- Exercise
Down to the last line, reproduce the records exactly.

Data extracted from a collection
+ + +

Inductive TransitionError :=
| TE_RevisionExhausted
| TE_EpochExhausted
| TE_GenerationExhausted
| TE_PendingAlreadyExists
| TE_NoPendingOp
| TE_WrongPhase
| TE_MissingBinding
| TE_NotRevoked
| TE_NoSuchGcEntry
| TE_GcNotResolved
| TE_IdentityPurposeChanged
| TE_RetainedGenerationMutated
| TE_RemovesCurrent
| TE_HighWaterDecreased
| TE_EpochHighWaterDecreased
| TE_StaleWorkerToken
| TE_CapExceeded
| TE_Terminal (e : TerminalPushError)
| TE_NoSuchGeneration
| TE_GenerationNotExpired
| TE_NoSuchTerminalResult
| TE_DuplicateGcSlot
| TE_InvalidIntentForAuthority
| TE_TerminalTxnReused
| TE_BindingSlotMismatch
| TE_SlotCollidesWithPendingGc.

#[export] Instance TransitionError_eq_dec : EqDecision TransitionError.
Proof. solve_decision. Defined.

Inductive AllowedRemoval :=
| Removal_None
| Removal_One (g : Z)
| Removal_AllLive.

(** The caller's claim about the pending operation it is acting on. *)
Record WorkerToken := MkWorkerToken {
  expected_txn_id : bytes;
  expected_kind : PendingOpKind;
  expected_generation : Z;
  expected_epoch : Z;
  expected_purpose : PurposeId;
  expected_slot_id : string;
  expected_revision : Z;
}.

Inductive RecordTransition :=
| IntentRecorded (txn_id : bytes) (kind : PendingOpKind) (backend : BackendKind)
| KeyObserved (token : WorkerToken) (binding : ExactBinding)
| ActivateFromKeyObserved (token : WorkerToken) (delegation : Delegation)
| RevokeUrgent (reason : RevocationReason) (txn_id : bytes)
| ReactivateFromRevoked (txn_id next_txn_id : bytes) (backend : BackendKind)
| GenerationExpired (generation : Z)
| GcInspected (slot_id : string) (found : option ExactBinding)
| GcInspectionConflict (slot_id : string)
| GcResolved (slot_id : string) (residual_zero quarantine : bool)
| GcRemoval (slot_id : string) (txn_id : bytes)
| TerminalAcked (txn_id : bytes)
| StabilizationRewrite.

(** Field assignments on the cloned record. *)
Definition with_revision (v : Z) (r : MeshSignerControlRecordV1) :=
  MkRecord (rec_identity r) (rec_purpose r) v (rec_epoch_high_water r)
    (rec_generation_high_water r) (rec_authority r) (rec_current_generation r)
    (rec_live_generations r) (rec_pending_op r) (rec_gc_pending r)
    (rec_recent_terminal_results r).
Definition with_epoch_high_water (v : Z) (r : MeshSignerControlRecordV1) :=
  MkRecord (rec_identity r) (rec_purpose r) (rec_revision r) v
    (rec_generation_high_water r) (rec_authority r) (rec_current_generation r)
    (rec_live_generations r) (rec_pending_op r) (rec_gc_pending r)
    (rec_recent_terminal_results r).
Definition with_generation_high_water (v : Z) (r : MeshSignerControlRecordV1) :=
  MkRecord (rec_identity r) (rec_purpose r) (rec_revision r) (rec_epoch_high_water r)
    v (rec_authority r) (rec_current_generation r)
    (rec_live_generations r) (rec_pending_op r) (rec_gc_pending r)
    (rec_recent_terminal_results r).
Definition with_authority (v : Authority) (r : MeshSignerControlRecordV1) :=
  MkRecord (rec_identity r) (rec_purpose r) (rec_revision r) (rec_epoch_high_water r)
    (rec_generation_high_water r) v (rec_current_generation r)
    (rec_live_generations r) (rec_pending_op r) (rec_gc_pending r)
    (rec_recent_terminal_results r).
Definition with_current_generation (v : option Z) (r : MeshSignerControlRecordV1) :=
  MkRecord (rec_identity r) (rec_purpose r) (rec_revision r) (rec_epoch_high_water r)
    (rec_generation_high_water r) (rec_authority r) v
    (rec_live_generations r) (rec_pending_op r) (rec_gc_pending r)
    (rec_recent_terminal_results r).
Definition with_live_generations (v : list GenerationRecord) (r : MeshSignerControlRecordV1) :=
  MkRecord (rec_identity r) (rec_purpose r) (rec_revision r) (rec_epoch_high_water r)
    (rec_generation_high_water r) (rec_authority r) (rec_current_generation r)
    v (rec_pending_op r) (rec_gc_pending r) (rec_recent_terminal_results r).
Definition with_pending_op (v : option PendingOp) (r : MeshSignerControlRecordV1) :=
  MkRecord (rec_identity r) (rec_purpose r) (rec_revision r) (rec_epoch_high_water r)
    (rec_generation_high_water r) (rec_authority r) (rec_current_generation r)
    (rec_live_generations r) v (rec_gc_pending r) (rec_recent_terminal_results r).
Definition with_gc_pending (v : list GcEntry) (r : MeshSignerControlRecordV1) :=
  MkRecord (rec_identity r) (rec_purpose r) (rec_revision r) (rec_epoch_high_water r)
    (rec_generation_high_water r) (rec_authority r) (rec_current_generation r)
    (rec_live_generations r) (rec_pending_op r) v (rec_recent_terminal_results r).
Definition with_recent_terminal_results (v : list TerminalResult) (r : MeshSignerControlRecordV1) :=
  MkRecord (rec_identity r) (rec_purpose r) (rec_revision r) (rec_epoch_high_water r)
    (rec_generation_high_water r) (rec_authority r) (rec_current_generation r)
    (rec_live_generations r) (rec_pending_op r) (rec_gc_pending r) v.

+ + +

- Written answer
Inductive TransitionError :=
| TE_RevisionExhausted
| TE_EpochExhausted
| TE_GenerationExhausted
| TE_PendingAlreadyExists
| TE_NoPendingOp
| TE_WrongPhase
| TE_MissingBinding
| TE_NotRevoked
| TE_NoSuchGcEntry
| TE_GcNotResolved
| TE_IdentityPurposeChanged
| TE_RetainedGenerationMutated
| TE_RemovesCurrent
| TE_HighWaterDecreased
| TE_EpochHighWaterDecreased
| TE_StaleWorkerToken
| TE_CapExceeded
| TE_Terminal (e : TerminalPushError)
| TE_NoSuchGeneration
| TE_GenerationNotExpired
| TE_NoSuchTerminalResult
| TE_DuplicateGcSlot
| TE_InvalidIntentForAuthority
| TE_TerminalTxnReused
| TE_BindingSlotMismatch
| TE_SlotCollidesWithPendingGc.

#[export] Instance TransitionError_eq_dec : EqDecision TransitionError.
Proof. solve_decision. Defined.

Inductive AllowedRemoval :=
| Removal_None
| Removal_One (g : Z)
| Removal_AllLive.

(** The caller's claim about the pending operation it is acting on. *)
Record WorkerToken := MkWorkerToken {
  expected_txn_id : bytes;
  expected_kind : PendingOpKind;
  expected_generation : Z;
  expected_epoch : Z;
  expected_purpose : PurposeId;
  expected_slot_id : string;
  expected_revision : Z;
}.

Inductive RecordTransition :=
| IntentRecorded (txn_id : bytes) (kind : PendingOpKind) (backend : BackendKind)
| KeyObserved (token : WorkerToken) (binding : ExactBinding)
| ActivateFromKeyObserved (token : WorkerToken) (delegation : Delegation)
| RevokeUrgent (reason : RevocationReason) (txn_id : bytes)
| ReactivateFromRevoked (txn_id next_txn_id : bytes) (backend : BackendKind)
| GenerationExpired (generation : Z)
| GcInspected (slot_id : string) (found : option ExactBinding)
| GcInspectionConflict (slot_id : string)
| GcResolved (slot_id : string) (residual_zero quarantine : bool)
| GcRemoval (slot_id : string) (txn_id : bytes)
| TerminalAcked (txn_id : bytes)
| StabilizationRewrite.

(** Field assignments on the cloned record. *)
Definition with_revision (v : Z) (r : MeshSignerControlRecordV1) :=
  MkRecord (rec_identity r) (rec_purpose r) v (rec_epoch_high_water r)
    (rec_generation_high_water r) (rec_authority r) (rec_current_generation r)
    (rec_live_generations r) (rec_pending_op r) (rec_gc_pending r)
    (rec_recent_terminal_results r).
Definition with_epoch_high_water (v : Z) (r : MeshSignerControlRecordV1) :=
  MkRecord (rec_identity r) (rec_purpose r) (rec_revision r) v
    (rec_generation_high_water r) (rec_authority r) (rec_current_generation r)
    (rec_live_generations r) (rec_pending_op r) (rec_gc_pending r)
    (rec_recent_terminal_results r).
Definition with_generation_high_water (v : Z) (r : MeshSignerControlRecordV1) :=
  MkRecord (rec_identity r) (rec_purpose r) (rec_revision r) (rec_epoch_high_water r)
    v (rec_authority r) (rec_current_generation r)
    (rec_live_generations r) (rec_pending_op r) (rec_gc_pending r)
    (rec_recent_terminal_results r).
Definition with_authority (v : Authority) (r : MeshSignerControlRecordV1) :=
  MkRecord (rec_identity r) (rec_purpose r) (rec_revision r) (rec_epoch_high_water r)
    (rec_generation_high_water r) v (rec_current_generation r)
    (rec_live_generations r) (rec_pending_op r) (rec_gc_pending r)
    (rec_recent_terminal_results r).
Definition with_current_generation (v : option Z) (r : MeshSignerControlRecordV1) :=
  MkRecord (rec_identity r) (rec_purpose r) (rec_revision r) (rec_epoch_high_water r)
    (rec_generation_high_water r) (rec_authority r) v
    (rec_live_generations r) (rec_pending_op r) (rec_gc_pending r)
    (rec_recent_terminal_results r).
Definition with_live_generations (v : list GenerationRecord) (r : MeshSignerControlRecordV1) :=
  MkRecord (rec_identity r) (rec_purpose r) (rec_revision r) (rec_epoch_high_water r)
    (rec_generation_high_water r) (rec_authority r) (rec_current_generation r)
    v (rec_pending_op r) (rec_gc_pending r) (rec_recent_terminal_results r).
Definition with_pending_op (v : option PendingOp) (r : MeshSignerControlRecordV1) :=
  MkRecord (rec_identity r) (rec_purpose r) (rec_revision r) (rec_epoch_high_water r)
    (rec_generation_high_water r) (rec_authority r) (rec_current_generation r)
    (rec_live_generations r) v (rec_gc_pending r) (rec_recent_terminal_results r).
Definition with_gc_pending (v : list GcEntry) (r : MeshSignerControlRecordV1) :=
  MkRecord (rec_identity r) (rec_purpose r) (rec_revision r) (rec_epoch_high_water r)
    (rec_generation_high_water r) (rec_authority r) (rec_current_generation r)
    (rec_live_generations r) (rec_pending_op r) v (rec_recent_terminal_results r).
Definition with_recent_terminal_results (v : list TerminalResult) (r : MeshSignerControlRecordV1) :=
  MkRecord (rec_identity r) (rec_purpose r) (rec_revision r) (rec_epoch_high_water r)
    (rec_generation_high_water r) (rec_authority r) (rec_current_generation r)
    (rec_live_generations r) (rec_pending_op r) (rec_gc_pending r) v.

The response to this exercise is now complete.